Your browser will prompt for username/password when accessing the Archon URL. Webhook endpoints bypass auth since they use HMAC signature verification.

To disable, leave CADDY_BASIC_AUTH empty or unset — the Caddyfile expands it to nothing.

Important: Always use the docker run caddy caddy hash-password command to generate hashes — never put plaintext passwords in .env.

Form-Based Authentication (HTML Login Page)

Section titled “Form-Based Authentication (HTML Login Page)”

An alternative to basic auth that serves a styled HTML login form instead of the browser’s credential popup. Uses a lightweight auth-service sidecar and Caddy’s forward_auth directive.

When to use form auth vs basic auth:

  • Form auth: Styled dark-mode login page, 24h session cookie, logout support. Requires an extra container.
  • Basic auth: Zero extra containers, simpler setup. Browser shows a native credential dialog.

Setup:

  1. Generate a bcrypt password hash:

    Terminal window
    docker compose --profile auth run --rm auth-service \
    node -e "require('bcryptjs').hash('YOUR_PASSWORD', 12).then(h => console.log(h))"

    First run builds the auth-service image. Save the output hash (starts with $2b$12$...).

  2. Generate a random cookie signing secret:

    Terminal window
    docker run --rm node:22-alpine \
    node -e "console.log(require('crypto').randomBytes(32).toString('hex'))"
  3. Set the following in .env:

    AUTH_USERNAME=admin
    AUTH_PASSWORD_HASH=$2b$12$REPLACE_WITH_YOUR_HASH
    COOKIE_SECRET=REPLACE_WITH_64_HEX_CHARS
  4. Update Caddyfile (copy from Caddyfile.example if not done yet):

    • Uncomment the “Option A” form auth block (the handle /login, handle /logout, and handle { forward_auth ... } blocks)
    • Comment out the “No auth” default handle block (the last handle { ... } block near the bottom of the site block)
  5. Start with both cloud and auth profiles:

    Terminal window
    docker compose --profile with-db --profile cloud --profile auth up -d
  6. Visit your domain — you should be redirected to /login.

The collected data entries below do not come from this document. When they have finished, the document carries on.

(** *** Owners *)

Definition no_colon (s : string) : Prop := ":"%char ∉ to_bytes s.

Lemma valid_name_no_colon v : valid_name v -> no_colon v.
Proof. intros Hv. by eapply valid_name_no_byte. Qed.

Lemma split_colon (a b c d : string) :
  no_colon a -> no_colon c -> a +:+ ":" +:+ b = c +:+ ":" +:+ d -> a = c /\ b = d.
Proof. apply (split_sep ":"). Qed.

(** The owner of a port names one service of one run, the capture proxy of one
    service of one run, or one global: owners of different kinds differ, and
    owners of the same kind are equal only for the same names. *)
Theorem port_owners_distinct (r1 s1 r2 s2 : string) :
  valid_name r1 -> valid_name s1 -> valid_name r2 -> valid_name s2 ->
  (port_owner r1 s1 = port_owner r2 s2 <-> r1 = r2 /\ s1 = s2) /\
  (capture_backend_port_owner r1 s1 = capture_backend_port_owner r2 s2 <-> r1 = r2 /\ s1 = s2) /\
  (global_port_owner r1 s1 = global_port_owner r2 s2 <-> r1 = r2 /\ s1 = s2) /\
  port_owner r1 s1 <> capture_backend_port_owner r2 s2 /\
  port_owner r1 s1 <> global_port_owner r2 s2 /\
  capture_backend_port_owner r1 s1 <> global_port_owner r2 s2.
Proof.
  unfold port_owner, capture_backend_port_owner, global_port_owner.
  intros Hr1%valid_name_no_colon Hs1%valid_name_no_colon Hr2%valid_name_no_colon
    Hs2%valid_name_no_colon.
  split_and!.
  - split; [|by intros [-> ->]]. intros Heq%append_inj_l. by apply split_colon.
  - split; [|by intros [-> ->]]. intros [-> Heq]%append_inj_l%split_colon; [|done..].
    by apply (split_colon s1 "api-capture-backend" s2 "api-capture-backend") in Heq as [-> _].
  - split; [|by intros [-> ->]]. intros Heq%append_inj_l. by apply split_colon.
  - intros [-> Heq]%append_inj_l%split_colon; [|done..]. apply Hs1. rewrite Heq, to_bytes_app.
    apply elem_of_app. right. left.
  - done.
  - done.
Qed.

(** *** Witnesses *)

(** A codec of the registry: the number of its canonical encoding, in binary. *)
Definition entry_tuple (e : PortReservationEntry) : string * Z := (pe_owner e, pe_daemon_pid e).

#[export] Instance entry_eq_dec : EqDecision PortReservationEntry.
Proof. solve_decision. Defined.

#[export] Instance entry_countable : Countable PortReservationEntry.
Proof.
  refine (inj_countable' entry_tuple (fun p => mkEntry p.1 p.2) _). by intros [].
Defined.
Definition upsert_global (record : GlobalRecord) (globals : bmap string GlobalRecord) (fl : Flags)
    : bmap string GlobalRecord * Flags :=
  let key := gr_key record in
  let fl := match bget key globals with
            | Some previous => (stop_all_handles (gr_service previous) fl).2
            | None => fl
            end in
  (binsert key record (bremove key globals), fl).

(** ** A prepared service, [src/app/launch/prepare.rs] *)

Record PreparedService := mkPreparedService {
  ps_name : string;
  ps_unit_name : string;
  ps_port : option Z;
  ps_listen_port : option Z;
  ps_scheme : string;
  ps_url : option string;
  ps_capture_api : bool;
  ps_capture_api_body_limit : Z;
  ps_capture_api_ignore : list string;
  ps_deps : list string;
  ps_readiness : ReadinessSpec;
  ps_log_path : string;
  ps_cwd : string;
  ps_env : bmap string string;
  ps_cmd : string;
  ps_watch_hash : string;
  ps_watch_patterns : list string;
  ps_ignore_patterns : list string;
  ps_watch_extra_files : list string;
  ps_watch_fingerprint : bytes;
  ps_auto_restart : bool;
}.

Definition prepared_spec (p : PreparedService) : ServiceSpec :=
  mkServiceSpec (ps_name p) (ps_deps p) (ps_readiness p) (ps_auto_restart p)
    (ps_watch_patterns p) (ps_ignore_patterns p).

Definition prepared_launch (p : PreparedService) : ServiceLaunchPlan :=
  mkServiceLaunchPlan (ps_unit_name p) (ps_cwd p) (ps_env p) (ps_cmd p) (ps_log_path p)
    (ps_port p) (ps_listen_port p) (ps_scheme p) (ps_url p) (ps_capture_api p)
    (ps_capture_api_body_limit p) (ps_capture_api_ignore p) (ps_watch_hash p)
    (ps_watch_fingerprint p) (ps_watch_extra_files p).

Definition into_service_record (p : PreparedService) (state : ServiceState)
    (last_failure last_started_at : option string) : ServiceRecord :=
  let record := ServiceRecord_new (prepared_spec p) (prepared_launch p) in
  put_last_started_at (put_last_failure (put_state record state) last_failure) last_started_at.

(** ** Lemmas and properties *)

Definition failing (s : ServiceState) : Prop := s = Degraded \/ s = Failed.

Lemma scan_states l a b :
  foldl scan_state (a, b) l =
  (a && forallb (fun s => bool_decide (s = Ready)) l,
   b || existsb (fun s => bool_decide (s = Degraded) || bool_decide (s = Failed)) l).
Proof.
  revert a b. induction l as [|s l IH]; intros a b; simpl; [by rewrite andb_true_r, orb_false_r|].
  destruct s; simpl; rewrite IH; simpl; rewrite ?andb_false_r, ?orb_true_r; done.
Qed.

Lemma all_ready_spec l :
  forallb (fun s => bool_decide (s = Ready)) l = true <-> forall s, s ∈ l -> s = Ready.
Proof.
  rewrite forallb_forall. split; intros H s Hs.
  - by eapply bool_decide_eq_true, H, list_elem_of_In.
  - by apply bool_decide_eq_true, H, list_elem_of_In.
Qed.

Lemma any_degraded_spec l :
  existsb (fun s => bool_decide (s = Degraded) || bool_decide (s = Failed)) l = true <->
  exists s, s ∈ l /\ failing s.
Proof.
  rewrite existsb_exists. unfold failing. split; intros (s & Hs & Hf); exists s.
  - rewrite orb_true_iff, !bool_decide_eq_true in Hf. by rewrite list_elem_of_In.
  - rewrite orb_true_iff, !bool_decide_eq_true. by rewrite <- list_elem_of_In.
Qed.

(** The state a run has when it agrees with its services. *)
Definition summary (run : RunRecord) : RunLifecycle :=
  let '(all_ready, any_degraded) := foldl scan_state (true, false) (service_states run) in
  if any_degraded then RunDegraded else if all_ready then RunRunning else RunStarting.

Lemma recompute_unfold run :
  rr_state run <> RunStopped ->
  recompute_run_state run =
  (put_run_state run (summary run),
   if bool_decide (summary run <> rr_state run)
   then Some (run_state_changed_event (put_run_state run (summary run))) else None).
Proof.
  intros Hs. unfold recompute_run_state, summary. rewrite bool_decide_eq_false_2 by done.
  by destruct (foldl scan_state (true, false) (service_states run)).
Qed.

Lemma recompute_stopped run :
  rr_state run = RunStopped -> recompute_run_state run = (run, None).
Proof. intros Hs. unfold recompute_run_state. by rewrite bool_decide_eq_true_2. Qed.

Lemma put_run_state_same run : put_run_state run (rr_state run) = run.
Proof. by destruct run. Qed.

Lemma recompute_services run : rr_services (recompute_run_state run).1 = rr_services run.
Proof.
  destruct (decide (rr_state run = RunStopped)).
  - by rewrite recompute_stopped.
  - by rewrite recompute_unfold.
Qed.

Logout: Navigate to /logout to clear the session cookie and return to the login form.

Session duration: Defaults to 24 hours (COOKIE_MAX_AGE=86400). Override in .env:

COOKIE_MAX_AGE=3600 # 1 hour

Note: Do not use form auth and basic auth simultaneously. Choose one method and leave the other disabled (either empty CADDY_BASIC_AUTH or remove the basic auth @protected block from your Caddyfile).


The Docker healthcheck uses /api/health (not /health):

Terminal window
# Inside Docker
curl http://localhost:3000/api/health
# Local development (both work)
curl http://localhost:3090/health
curl http://localhost:3090/api/health

Docker containers cannot use CLAUDE_USE_GLOBAL_AUTH=true — there is no local claude CLI inside the container. You must set credentials explicitly in .env:

Claude (choose one):

# OAuth token — run `claude setup-token` on your local machine, copy the token
CLAUDE_CODE_OAUTH_TOKEN=sk-ant-oat01-xxxxx
# Or API key — from console.anthropic.com/settings/keys
CLAUDE_API_KEY=sk-ant-xxxxx

Codex (alternative):

CODEX_ID_TOKEN=eyJhbGc...
CODEX_ACCESS_TOKEN=eyJhbGc...
CODEX_REFRESH_TOKEN=rt_...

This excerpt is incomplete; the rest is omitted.